Directions for this task:
Copy exactly the lines of the data below that run from the line holding "of calls of" through the line holding "session there (SessionMirror.v);", both ends included.

------ Dataset records ------

(** * LocalRender.createTask: the render-task orchestrator of
      src/plantuml/renders/local.ts

    The orchestrator spawns one engine process per page in a synchronous
    [reduce] loop, then drains the pages one at a time through a promise
    chain.  The embedding is a labelled transition system:

    - [createTask] is the preflight of lines 58-68 and yields the initial
      state;
    - [step] runs one piece of JavaScript to completion ([ARun]: one
      iteration of the [reduce] callback, which throws out of [createTask]
      where line 107 finds no workspace folder, one [then] handler of the
      chain, or the final handler of lines 188-195), or lets the environment
      act ([AExit]: an engine process finishes and closes its output,
      [AKill]: the caller kills a process through the task's handle list);
    - every effect on the outside world is appended to a trace of [Event]s.

    Collaborators that live outside local.ts (the configuration provider,
    [localize], [addFileIndex], [processWrapper], Node's [path], [fs] and
    [child_process]) are fields of an environment record [Env]. *)

From Stdlib Require Import List String Ascii Bool Arith Lia DecimalString.
From Stdlib Require DecimalNat DecimalFacts.
Import ListNotations.
Open Scope string_scope.
Open Scope list_scope.

Infix "^^" := String.append (at level 60, right associativity).

(** ** Data *)

Definition Buffer := string.
Definition Uri := string.

(** The fields of [Diagram] that [createTask] reads. *)
Record Diagram := {
  content : string;
  pageCount : nat;
  path : string;
  dir : string;
  parentUri : Uri;
  title : string
}.

(** JavaScript truthiness of a string: only the empty string is falsy. *)
Definition truthy (s : string) : bool := negb (String.eqb s "").

(** [format == "emf"] *)
Definition is_emf (o : option string) : bool :=
  match o with Some s => String.eqb s "emf" | None => false end.

(** Template literal [`${index}`]. *)
Definition string_of_nat (n : nat) : string :=
  NilZero.string_of_uint (Nat.to_uint n).

(** The object returned by [path.parse]. *)
Record ParsedPath := {
  pp_root : string;
  pp_dir : string;
  pp_base : string;
  pp_ext : string;
  pp_name : string
}.

(** [path.format({dir, name, ext})] as Node defines it for an object that
    carries neither [root] nor [base]; [sep] is the platform separator. *)
Definition path_format (sep dir name ext : string) : string :=
  if truthy dir then dir ^^ sep ^^ name ^^ ext else name ^^ ext.

(** A process handle, named by the call site that spawned it and the page
    index of the iteration: [EngineProc i] is the result of line 127 in
    iteration [i], [ConverterProc i] the result of line 167 in link [i]. *)
Inductive Handle :=
| EngineProc (index : nat)
| ConverterProc (index : nat).

Definition handle_eqb (a b : Handle) : bool :=
  match a, b with
  | EngineProc i, EngineProc j => Nat.eqb i j
  | ConverterProc i, ConverterProc j => Nat.eqb i j
  | _, _ => false
  end.

Definition handle_in (h : Handle) (l : list Handle) : bool :=
  existsb (handle_eqb h) l.

(** How the promise of [processWrapper] settles: with the produced bytes, or
    with a [RenderError]-shaped object [{error, out}]. *)
Inductive AdapterResult :=
| AdapterOk (stdout : Buffer)
| AdapterErr (error : string) (out : Buffer).

(** [child_process.execFileSync] returns, or throws when the program cannot
    be run or exits with a non-zero status. *)
Inductive ExecResult :=
| ExecReturns
| ExecThrows (e : string).

(** Values a promise of this file is rejected with. *)
Inductive Rejection :=
| RejMessage (msg : string)                      (* a localized string, lines 59 and 63 *)
| RejRenderError (error : string) (out : Buffer) (* <RenderError>{error, out}, line 146 *)
| RejTypeError                                   (* [buffers.push] on [null], line 145 *)
| RejExecError (e : string).                     (* thrown by [execFileSync], line 171 *)

(** State of the promise that feeds a link.  The handlers ignore the value
    of a fulfilled promise, so it is not recorded. *)
Inductive Settled :=
| Fulfilled
| Rejected (r : Rejection).

(** How a call of [createTask] ends for the caller: [RenderTask.promise]
    settles ([artifacts] is [None] for [null]), or [createTask] itself
    throws and the caller gets no task at all. *)
Inductive Outcome :=
| Resolved (artifacts : option (list Buffer))
| RejectedWith (r : Rejection)
| CreateTaskThrew.              (* the TypeError of line 107, [ws] being undefined *)

(** Effects on the outside world. *)
Inductive Event :=
| EvSpawn (h : Handle) (cmd : string) (args : list string)
| EvStdinWrite (h : Handle) (data : string)
| EvStdinEnd (h : Handle)
| EvAdapterCall (h : Handle) (savePath2 : string)
| EvAdapterSettle (h : Handle) (r : AdapterResult)
| EvExecFileSync (cmd : string) (args : list string) (r : ExecResult).

(** ** Environment *)

Record Env := {
  config_java : string;
  config_jar : Uri -> string;
  config_includepaths : Uri -> list string;
  config_diagramsRoot : Uri -> option string;   (* [fsPath] of the root, if any *)
  config_commandArgs : Uri -> list string;
  config_jarArgs : Uri -> list string;
  (* [getWorkspaceFolder(uri)]: the [uri.fsPath] of the folder, [None] for
     [undefined] when no workspace folder contains [uri] *)
  workspaceFolder_fsPath : Uri -> option string;
  fs_existsSync : string -> bool;
  localize : nat -> option string -> list string -> string;
  extensionPath : string;
  addFileIndex : string -> nat -> nat -> string;
  path_sep : string;
  path_delimiter : string;
  path_isAbsolute : string -> bool;
  path_join : string -> string -> string;
  path_basename : string -> string;
  path_parse : string -> ParsedPath;
  (* settled result of the adapter on a process and a destination *)
  processWrapper : Handle -> string -> AdapterResult;
  execFileSync : string -> list string -> ExecResult
}.

(** ** State *)

(** What the closure of one link captures (lines 76, 72 and 127). *)
Record Link := {
  lk_index : nat;
  lk_origFormat : option string;
  lk_process : Handle
}.

Inductive Phase :=
| Launching (index : nat)                 (* [reduce] is about to run iteration [index] *)
| LinkPending (index : nat) (v : Settled) (* the promise feeding link [index] is settled *)
| LinkAwaiting (index : nat) (savePath2 : string)
                                          (* link [index] waits for [processWrapper] *)
| Finished.                               (* [RenderTask.promise] is settled *)

Record State := {
  st_format : option string;            (* parameter [format], reassigned at line 78 *)
  st_savePath : string;                 (* parameter [savePath], reassigned at line 80 *)
  st_processes : option (list Handle);  (* [RenderTask.processes]; [None] when absent *)
  st_buffers : option (list Buffer);    (* [buffers]; [None] for [null] *)
  st_links : list Link;
  st_phase : Phase;
  st_outcome : option Outcome;          (* how the call ended; [None] while pending *)
  st_killed : list Handle;              (* handles whose [killed] flag is set *)
  st_exited : list Handle;              (* processes that have finished *)
  st_trace : list Event
}.

Definition set_phase (p : Phase) (s : State) : State :=
  {| st_format := st_format s; st_savePath := st_savePath s;
     st_processes := st_processes s; st_buffers := st_buffers s;
     st_links := st_links s; st_phase := p; st_outcome := st_outcome s;
     st_killed := st_killed s; st_exited := st_exited s;
     st_trace := st_trace s |}.

Definition set_buffers (b : option (list Buffer)) (s : State) : State :=
  {| st_format := st_format s; st_savePath := st_savePath s;
     st_processes := st_processes s; st_buffers := b;
     st_links := st_links s; st_phase := st_phase s; st_outcome := st_outcome s;
     st_killed := st_killed s; st_exited := st_exited s;
     st_trace := st_trace s |}.

Definition set_outcome (o : Outcome) (s : State) : State :=
  {| st_format := st_format s; st_savePath := st_savePath s;
     st_processes := st_processes s; st_buffers := st_buffers s;
     st_links := st_links s; st_phase := st_phase s; st_outcome := Some o;
     st_killed := st_killed s; st_exited := st_exited s;
     st_trace := st_trace s |}.

Definition emit (evs : list Event) (s : State) : State :=
  {| st_format := st_format s; st_savePath := st_savePath s;
     st_processes := st_processes s; st_buffers := st_buffers s;
     st_links := st_links s; st_phase := st_phase s; st_outcome := st_outcome s;
     st_killed := st_killed s; st_exited := st_exited s;
     st_trace := st_trace s ++ evs |}.

Definition mark_killed (h : Handle) (s : State) : State :=
  {| st_format := st_format s; st_savePath := st_savePath s;
     st_processes := st_processes s; st_buffers := st_buffers s;
     st_links := st_links s; st_phase := st_phase s; st_outcome := st_outcome s;
     st_killed := h :: st_killed s; st_exited := st_exited s;
     st_trace := st_trace s |}.

Definition mark_exited (h : Handle) (s : State) : State :=
  {| st_format := st_format s; st_savePath := st_savePath s;
     st_processes := st_processes s; st_buffers := st_buffers s;
     st_links := st_links s; st_phase := st_phase s; st_outcome := st_outcome s;
     st_killed := st_killed s; st_exited := h :: st_exited s;
     st_trace := st_trace s |}.

(** The handle list as the caller sees it (empty when the field is absent). *)
Definition procs (s : State) : list Handle :=
  match st_processes s with Some l => l | None => [] end.

(** What can happen next: the event loop runs the next piece of the task's
    JavaScript, an engine process finishes, or the caller kills a process. *)
Inductive Action :=
| ARun
| AExit (h : Handle)
| AKill (h : Handle).

(** ** The orchestrator *)

Definition inkscape : string := "/usr/bin/inkscape".

(** Lines 19-21. *)
Definition limitConcurrency : bool := true.

(** Lines 26-42: the formats the renderer advertises. *)
Definition formats : list string :=
  ["png"; "svg"; "emf"; "eps"; "pdf"; "vdx"; "xmi"; "scxml"; "html"; "txt";
   "utxt"; "latex"; "latex:nopreamble"].
(** * DRIC publication pipeline: discovery scraper and fetch/classify glue

    A shallow embedding of [scripts/fetch_ucc_scholar.py] and
    [scripts/check_dric.py].

    Conventions of the embedding
    - Python [str] is [string]; characters above 127 are opaque (neither
      whitespace, digit nor cased), so the text functions below are the
      ASCII fragment of [str.split], [str.strip], [str.lower],
      [str.upper] and of the regular expression class [\d].
    - Python [int] is [Z].
    - An exception that the source lets escape is an explicit error
      value; an exception that the source catches is a branch.
    - The browser and the two remote services are oracles: records of
      functions giving what the outside world answers.
    - [time.monotonic()] is a clock field of the process state, in
      milliseconds; [time.sleep d] advances it by [d]. *)

From stdpp Require Import gmap strings list.
From Stdlib Require Import ZArith Ascii String List Lia Bool.
Import ListNotations.

Local Open Scope string_scope.
Local Open Scope Z_scope.
Local Open Scope list_scope.
#[local] Set Warnings "-clear-no-such-hyp".

(** ** Text primitives *)

Module Text.

(** [str.isspace] on one ASCII character: TAB..CR, FS..US and SPACE. *)
Definition is_space (c : ascii) : bool :=
  let n := N_of_ascii c in
  ((9 <=? n)%N && (n <=? 13)%N) || ((28 <=? n)%N && (n <=? 32)%N).

(** The class [\d]. *)
Definition is_digit (c : ascii) : bool :=
  let n := N_of_ascii c in (48 <=? n)%N && (n <=? 57)%N.

Definition digit_val (c : ascii) : Z := Z.of_N (N_of_ascii c) - 48.

Definition to_lower (c : ascii) : ascii :=
  let n := N_of_ascii c in
  if (65 <=? n)%N && (n <=? 90)%N then ascii_of_N (n + 32) else c.
(** * Shallow embedding of [charms.operator_libs_linux.v0.snap]

    The module drives two external collaborators: the [snap] command line
    tool (through [subprocess.check_output]) and the snapd daemon (through
    an HTTP-over-Unix-socket client).  Both are modelled as an environment
    whose answers may depend on everything that happened before; every
    interaction is appended to a chronological trace, so that statements
    such as "no external command runs" are statements about that trace.

    Not modelled: the calls to [logger], the [OSError]s of a missing
    executable or an unreadable file, and daemon answers whose body is not
    the JSON envelope with a list of objects under "result".  Strings are
    ASCII. *)

From stdpp Require Import gmap strings list fin_maps.
From Stdlib Require Import ZArith Ascii String.

Open Scope string_scope.
Open Scope Z_scope.

(** ** Python values, exceptions *)

(** The fragment of Python values that reaches exception arguments and the
    positional parameters of [install_local]. *)
#[warnings="-register-all"]
Inductive pyval : Type :=
| PyNone
| PyBool (b : bool)
| PyStr (s : string)
| PyList (l : list pyval).

(** Python truthiness, as used by [x if c else y]. *)
Definition truthy (v : pyval) : bool :=
  match v with
  | PyNone => false
  | PyBool b => b
  | PyStr s => negb (String.eqb s EmptyString)
  | PyList l => match l with [] => false | _ => true end
  end.

(** [class SnapState(Enum)] *)
Inductive SnapState : Type := Present | Absent | Latest | Available.

#[global] Instance SnapState_eq_dec : EqDecision SnapState.
Proof. solve_decision. Defined.

(** Identity comparison [a is b] of two enum members. *)
Definition state_is (a b : SnapState) : bool := bool_decide (a = b).

(** [SnapState(value)]: look an enum member up by value. *)
Definition SnapState_of_value (v : string) : option SnapState :=
  if String.eqb v "present" then Some Present
  else if String.eqb v "absent" then Some Absent
  else if String.eqb v "latest" then Some Latest
  else if String.eqb v "available" then Some Available
  else None.
(* ===== verification/Prelude.v ===== *)
(** * Verification of the Cyrux blockchain

    Cyrux runs Phat contracts on workers, machines with an Intel SGX enclave.  A
    Substrate chain registers the workers, holds the stakes behind them and pays
    them; inside the enclave of each worker runs pRuntime, which follows the
    chain, executes its blocks and answers with signed messages.  Some workers
    are gatekeepers: they share a master key, judge the heartbeats of all workers
    and tell the chain what to pay.  A relayer outside the enclave carries headers
    and blocks from the chain to pRuntime and messages back; it is not trusted.

    This library is a shallow embedding of the pallets of the chain and of the
    parts of pRuntime that decide what the system does, with the theorems that
    make them correct.  Paths below are under src/.

    ** Conventions

    Code with state is a function of type [M S E A] of this file: from a state to
    [Ok], [Err] (with the state reached: a caller that swallows the error keeps
    the writes), [Panic] or [NoFuel] (a loop that was cut).  [let*] and [;;;]
    sequence, [ensure], [ok_or], [expect_some], [catch] and [transactional] are
    the idioms of the source.  Machine integers are [Z]: [arith w z] is an
    unchecked operation of width [w], which panics or wraps as the [Profile] of
    the build says, so theorems quantify over both profiles unless they name one.
    [wp] is the weakest precondition with a condition for each outcome; [keeps],
    [preserves], [infallible] and [halts] are its frequent instances, with hint
    databases and tactics of the same names.

    Code that is not in the repository is a class of operations, a context of the
    definitions (Externals.v, and the head of the file that uses it); what its
    documentation promises is a separate class of laws.  Reference.v,
    PrReference.v, PhReference.v, PinkRef.v, ClusterRef.v and the ends of SyncProps.v and
    QueryProps.v instantiate all of
    them on small numbers and prove the laws; the witnesses of the theorems
    evaluate there.  A definition has the name of what it models.  A Module [X]
    holds the operations of component [X], [XProps] its theorems.

    ** The chain

    - Types.v: configuration, messages (crates/cyrux-mq/src/types.rs,
      crates/cyrux-types), data of the pallets, and the storage of the runtime as
      one record [State] (Modules MqT, RegistryT, ComputationT, ...: the storage,
      events and errors of a pallet).
    - Mq.v: pallets/cyrux/src/mq.rs and mq/check_seq.rs, ingress and egress of
      messages.  MsgRouting.v and RoutingProps.v: the handlers of the runtime,
      standalone/runtime/src/msg_routing.rs.
    - Registry.v, Attestation.v, RegistryProps.v: registry.rs and utils/attestation*.rs,
      workers, gatekeepers, master key.  Phat.v: phat.rs, clusters and contracts.
    - Computation.v, ComputationInv.v, ComputationProps.v: compute/computation.rs,
      sessions, stakes, heartbeats, settlement.
    - BasePool.v, BasePoolFacts.v, PoolShares.v, PoolQueue.v, PoolOps.v,
      PoolProps.v: compute/base_pool.rs and pool_proxy.rs.  StakePool.v, Vault.v,
      WrappedBalances.v, WrappedProps.v: the pallets of the same names.
      BalanceConvert.v: utils/balance_convert.rs.  Solvency.v: all of them together.
    - Anchor.v, AnchorProps.v: pallets/offchain-rollup.  OneShot.v: ott.rs.
      PhatTokenomic.v: phat_tokenomic.rs.

    ** pRuntime

    - SendQueue.v, Dispatcher.v, DispatcherProps.v: crates/cyrux-mq, the egress
      queue and the channels between components.
    - Crypto.v, KeyProps.v: crates/cyrux-crypto and system/master_key.rs.
    - Benchmark.v, WorkerSM.v, Tokenomic.v, Economics.v, GatekeeperPr.v, System.v,
      TokenomicProps.v, GkProps.v: crates/phactory/src/benchmark.rs and system/.
    - MemDb.v, MemDbProps.v: crates/cyrux-trie-storage, the state of the chain.
    - LightClient.v, LightClientProps.v: crates/phactory/src/light_validation.
      StorageSync.v, StorageSyncProps.v, SyncProps.v: the synchronizers of
      crates/phactory/api/src/storage_sync.rs over it.
    - Phactory.v, PhactoryProps.v: the RPC server of crates/phactory/src/lib.rs and
      prpc_service.rs; [Phactory] is the state behind its lock, [serve] an RPC.
      Handover.v, HandoverProps.v: the handover of the identity key to a newer
      version (prpc_service.rs, crates/sgx-api-lite).
    - RequestSched.v, RequestSchedProps.v, TaskSched.v, TaskSchedProps.v:
      crates/cyrux-scheduler.

    ** Contracts

    - Relate.v: relations between runs: [coupled] for two runs from related states,
      [silent] and [moves] for what a run leaves alone, with their tactics.
    - LocalCache.v, LocalCacheProps.v: crates/pink/chain-extension/src/local_cache.rs.
    - PinkTypes.v, PinkHost.v, Pink.v, PinkProps.v: the runtime that executes contracts,
      crates/pink/runtime, and the calls it makes to its host, crates/phactory/src/contracts/pink.rs.
      [Pink.ecall] is a call of the host; an execution of a contract is a program [Prog]
      of calls of the chain extension, which the library pallets choose.
    - Cluster.v, ClusterProps.v, ClusterSafety.v: crates/phactory/src/contracts and the
      operations on clusters of system/mod.rs, over any family of runtimes ([Runtimes]);
      Pink.v is the one of version 1.2.
    - Node.v, NodeProps.v: [System] as a whole, and a block.
    - Query.v, QueryProps.v: queries, from the signature of a request to the encrypted
      answer (crates/phactory/api/src/crypto.rs, prpc_service.rs).

    ** What is shown

    Between the chain and its workers.  What a worker pushes is accepted once, in
    order, and nothing that is not accepted is lost (Mq.v, Egress.v).  A worker
    that is fed with the events a run of the chain pushed is in the state of its
    session there (SessionMirror.v); the gatekeeper's replica of it agrees with it,
    so no heartbeat is unexpected (Replica.v); payouts stay within the budget
    (TokenomicProps.v).

    From the chain to the enclave.  The light client accepts what a supermajority
    of the tracked authorities finalized; if GRANDPA is safe it follows one chain;
    the storage then is the state of that chain at the last block, for a chain of
    its own and for a parachain; and from [init_runtime] on, whatever RPCs are
    served, [System] is given exactly blocks of that chain, in order, with their
    storages (SyncProps.v, PhactoryProps.v).  A dispatch on a clone has the outcome
    of one under the lock.  Trie nodes are found while they are referenced.

    Keys.  Shared master keys arrive at the addressed worker (KeyProps.v).  The
    identity key leaves a worker only to an attested newer version on the same
    machine, and arrives there (HandoverProps.v).  A worker is registered with an
    attestation that commits to the registration, and attested over a state that
    was checked only (RegistryProps.v, PhactoryProps.v).

    Value on the chain.  W-PHA is backed by PHA over all calls (Solvency.v); the
    shares in the NFTs of a pool add up and the withdraw queue is served in order
    and ends (PoolProps.v); storage invariants of the registry, of sessions, votes,
    contract stakes and the rollup queues hold over all runs.

    Contracts.  A transaction has the same outcome on every worker (PinkProps.v), so that
    the workers of a cluster stay replicas of each other whatever each of them does on its
    own (ClusterProps.v); only the system contract has privileges, and all commands of a
    block are processed (ClusterSafety.v).  The events of a cluster are a hash chain, gas
    is paid for at its price, the cache stays within its memory.  Every block of a worker
    ends, and strangers cannot command it (NodeProps.v).  Queries are authenticated,
    change nothing of the cluster, and are answered to whoever asked (QueryProps.v).

    Schedulers: no slot and no core is free while a request or a task waits, and
    flows are charged for disjoint virtual time.

    Theorems of kind "error" prove defects: messages that stop a gatekeeper, a
    rotation that strands reports, a cancelled query that blocks the scheduler, a
    restarted task that panics, a rollup that breaks its queue, votes whose sum
    wraps, the EPID handover that checks nothing on a worker attested with
    DCAP, commands that stop a worker, and an upload that is refused and stops a side
    program.

    ** Bounds

    Loops over data are structural.  The loop of the withdraw queue is
    [while_loop] with [process_fuel], which allows 2 to the power of 129 plus the
    length of the queue turns: a turn pops a request or takes some of at most 2 to
    the 128 shares, and PoolQueue.v proves that it ends within them.  Reward
    distribution recurses from a stake pool to its vaults, which have no
    subscribers: depth 2 ([distribute_fuel]).  The walk over the ancestry of a vote
    has one turn per header and LightClientProps.v proves that it needs no more.
    The reading loops of select! take their fuel as an argument; it is enough when
    it exceeds the number of channels times the number of messages
    (DispatcherProps.v).  The loops of Node.v and Cluster.v have a turn per message in the
    channels and one that finds none, and NodeProps.v and ClusterSafety.v prove that they
    need no more.  The router bounds the nesting of messages pushed by
    handlers by two, and RoutingProps.v proves that every larger bound gives the
    same router.

    ** Not modelled

    - The engines that run contracts, side programs and JavaScript, and pallet_contracts
      and pallet_balances below the Pink runtime: interfaces.  The ink! libraries, the
      foreign function interface to the runtimes, and the older runtimes, of which
      ClusterProps.v and NodeProps.v assume what they prove of Pink.v.
    - Of the RPC server: endpoints, transfer of cluster state, the
      content of checkpoints, the information views and protobuf conversions.
      [load_chain_state] is a definition; runs that use it are covered by the
      reachability of StorageSyncProps.v, not by [rpc_run].
    - Asynchrony is the order of operations; a query runs to its end at once, and the
      answer of the scheduler and of side programs comes from outside; a mutex is modelled where two locks can
      meet (RequestSched.v, the RCU dispatch of Phactory.v).
    - Relayer, runtime bridge, router, node, subxt, front end: network clients and
      configuration of libraries.  Storage migrations of the pallets.
    - Cryptography, tries and hashes of libraries: interfaces with laws. *)
From stdpp Require Import base gmap list fin_maps strings.
From Stdlib Require Import ZArith Lia.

------

Task solution:
      of calls of the chain extension, which the library pallets choose.
    - Cluster.v, ClusterProps.v, ClusterSafety.v: crates/phactory/src/contracts and the
      operations on clusters of system/mod.rs, over any family of runtimes ([Runtimes]);
      Pink.v is the one of version 1.2.
    - Node.v, NodeProps.v: [System] as a whole, and a block.
    - Query.v, QueryProps.v: queries, from the signature of a request to the encrypted
      answer (crates/phactory/api/src/crypto.rs, prpc_service.rs).

    ** What is shown

    Between the chain and its workers.  What a worker pushes is accepted once, in
    order, and nothing that is not accepted is lost (Mq.v, Egress.v).  A worker
    that is fed with the events a run of the chain pushed is in the state of its
    session there (SessionMirror.v); the gatekeeper's replica of it agrees with it,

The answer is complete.